Records excerpted from a collection
▼▼▼
Lemma times_one (expected : string) : times expected [expected] = 1%nat.
Proof. unfold times. cbn [filter]. rewrite String.eqb_refl. reflexivity. Qed.

(** One [Eventually ... Receive(Equal(expected))], from any state: it
    passes when it has taken the expected line, once, as the last line it
    took, and fails without having seen it. *)
Lemma Eventually_Should_Receive_Equal_outcome (expected : string) :
  forall (polls : nat) (w : W) (tr : list Event),
  exists out w' ext,
    Eventually_Should_Receive_Equal polls expected (w, tr)
      = (out, (w', (tr ++ ext)%list))
    /\ ((out = Ret tt
         /\ exists dropped,
              lines ext = (dropped ++ [expected])%list /\ ~ In expected dropped)
        \/ ((exists msg, out = Abort (Fail msg)) /\ ~ In expected (lines ext))).
Proof.
  induction polls as [|polls IH]; intros w tr.
  - do 3 eexists. split; [cbn; rewrite app_nil_r; reflexivity|].
    right. split; [eexists; reflexivity | intros []].
  - cbn [Eventually_Should_Receive_Equal]. rewrite stats_bind_call.
    destruct (fakeStatsdChan_receive w) as [r w1]; cbn [fst snd].
    destruct r as [|text|].
    + destruct (IH w1 (tr ++ [Receive Nothing])%list)
        as (out & w' & ext & -> & Ho).
      exists out, w', (Receive Nothing :: ext).
      split; [rewrite <- app_assoc; reflexivity | exact Ho].
    + destruct (text =? expected)%string eqn:E.
      * apply String.eqb_eq in E. subst text.
        exists (Ret tt), w1, [Receive (Line expected)].
        split; [reflexivity|]. left. split; [reflexivity|].
        exists []. split; [reflexivity | intros []].
      * apply String.eqb_neq in E.
        destruct (IH w1 (tr ++ [Receive (Line text)])%list)
          as (out & w' & ext & -> & Ho).
        exists out, w', (Receive (Line text) :: ext).
        split; [rewrite <- app_assoc; reflexivity|].
        change (lines (Receive (Line text) :: ext)) with (text :: lines ext).
        destruct Ho as [(-> & dropped & Hd & Hn) | (Hf & Hn)].
        -- left. split; [reflexivity|]. exists (text :: dropped). rewrite Hd.
           split; [reflexivity|].
           intros [Heq | Hin]; [congruence | exact (Hn Hin)].
        -- right. split; [exact Hf|].
           intros [Heq | Hin]; [congruence | exact (Hn Hin)].
    + do 3 eexists. split; [reflexivity|].
      right. split; [eexists; reflexivity | intros []].
Qed.

(** The same, counted: a pass adds one to the times the line was taken, a
    failure adds nothing. *)
Lemma Eventually_Should_Receive_Equal_counts (expected : string)
  (polls : nat) (w : W) (tr : list Event) :
  exists out w' ext,
    Eventually_Should_Receive_Equal polls expected (w, tr)
      = (out, (w', (tr ++ ext)%list))
    /\ ((out = Ret tt /\ times expected (lines ext) = 1%nat
         /\ exists before, lines ext = (before ++ [expected])%list)
        \/ ((exists msg, out = Abort (Fail msg))
            /\ times expected (lines ext) = 0%nat)).
Proof.
  destruct (Eventually_Should_Receive_Equal_outcome expected polls w tr)
    as (out & w' & ext & Hrun & Ho).
  exists out, w', ext. split; [exact Hrun|].
  destruct Ho as [(-> & dropped & Hd & Hn) | (Hf & Hn)].
  - left. split; [reflexivity|]. split; [|exists dropped; exact Hd].
    rewrite Hd, times_app, (times_absent _ _ Hn), times_one. reflexivity.
  - right. split; [exact Hf | exact (times_absent _ _ Hn)].
Qed.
▲▲▲
● Task description:
The answer must be a verbatim transcription of all the entries.

● Reply:
Lemma times_one (expected : string) : times expected [expected] = 1%nat.
Proof. unfold times. cbn [filter]. rewrite String.eqb_refl. reflexivity. Qed.

(** One [Eventually ... Receive(Equal(expected))], from any state: it
    passes when it has taken the expected line, once, as the last line it
    took, and fails without having seen it. *)
Lemma Eventually_Should_Receive_Equal_outcome (expected : string) :
  forall (polls : nat) (w : W) (tr : list Event),
  exists out w' ext,
    Eventually_Should_Receive_Equal polls expected (w, tr)
      = (out, (w', (tr ++ ext)%list))
    /\ ((out = Ret tt
         /\ exists dropped,
              lines ext = (dropped ++ [expected])%list /\ ~ In expected dropped)
        \/ ((exists msg, out = Abort (Fail msg)) /\ ~ In expected (lines ext))).
Proof.
  induction polls as [|polls IH]; intros w tr.
  - do 3 eexists. split; [cbn; rewrite app_nil_r; reflexivity|].
    right. split; [eexists; reflexivity | intros []].
  - cbn [Eventually_Should_Receive_Equal]. rewrite stats_bind_call.
    destruct (fakeStatsdChan_receive w) as [r w1]; cbn [fst snd].
    destruct r as [|text|].
    + destruct (IH w1 (tr ++ [Receive Nothing])%list)
        as (out & w' & ext & -> & Ho).
      exists out, w', (Receive Nothing :: ext).
      split; [rewrite <- app_assoc; reflexivity | exact Ho].
    + destruct (text =? expected)%string eqn:E.
      * apply String.eqb_eq in E. subst text.
        exists (Ret tt), w1, [Receive (Line expected)].
        split; [reflexivity|]. left. split; [reflexivity|].
        exists []. split; [reflexivity | intros []].
      * apply String.eqb_neq in E.
        destruct (IH w1 (tr ++ [Receive (Line text)])%list)
          as (out & w' & ext & -> & Ho).
        exists out, w', (Receive (Line text) :: ext).
        split; [rewrite <- app_assoc; reflexivity|].
        change (lines (Receive (Line text) :: ext)) with (text :: lines ext).
        destruct Ho as [(-> & dropped & Hd & Hn) | (Hf & Hn)].
        -- left. split; [reflexivity|]. exists (text :: dropped). rewrite Hd.
           split; [reflexivity|].
           intros [Heq | Hin]; [congruence | exact (Hn Hin)].
        -- right. split; [exact Hf|].
           intros [Heq | Hin]; [congruence | exact (Hn Hin)].
    + do 3 eexists. split; [reflexivity|].
      right. split; [eexists; reflexivity | intros []].
Qed.

(** The same, counted: a pass adds one to the times the line was taken, a
    failure adds nothing. *)
Lemma Eventually_Should_Receive_Equal_counts (expected : string)
  (polls : nat) (w : W) (tr : list Event) :
  exists out w' ext,
    Eventually_Should_Receive_Equal polls expected (w, tr)
      = (out, (w', (tr ++ ext)%list))
    /\ ((out = Ret tt /\ times expected (lines ext) = 1%nat
         /\ exists before, lines ext = (before ++ [expected])%list)
        \/ ((exists msg, out = Abort (Fail msg))
            /\ times expected (lines ext) = 0%nat)).
Proof.
  destruct (Eventually_Should_Receive_Equal_outcome expected polls w tr)
    as (out & w' & ext & Hrun & Ho).
  exists out, w', ext. split; [exact Hrun|].
  destruct Ho as [(-> & dropped & Hd & Hn) | (Hf & Hn)].
  - left. split; [reflexivity|]. split; [|exists dropped; exact Hd].
    rewrite Hd, times_app, (times_absent _ _ Hn), times_one. reflexivity.
  - right. split; [exact Hf | exact (times_absent _ _ Hn)].
Qed.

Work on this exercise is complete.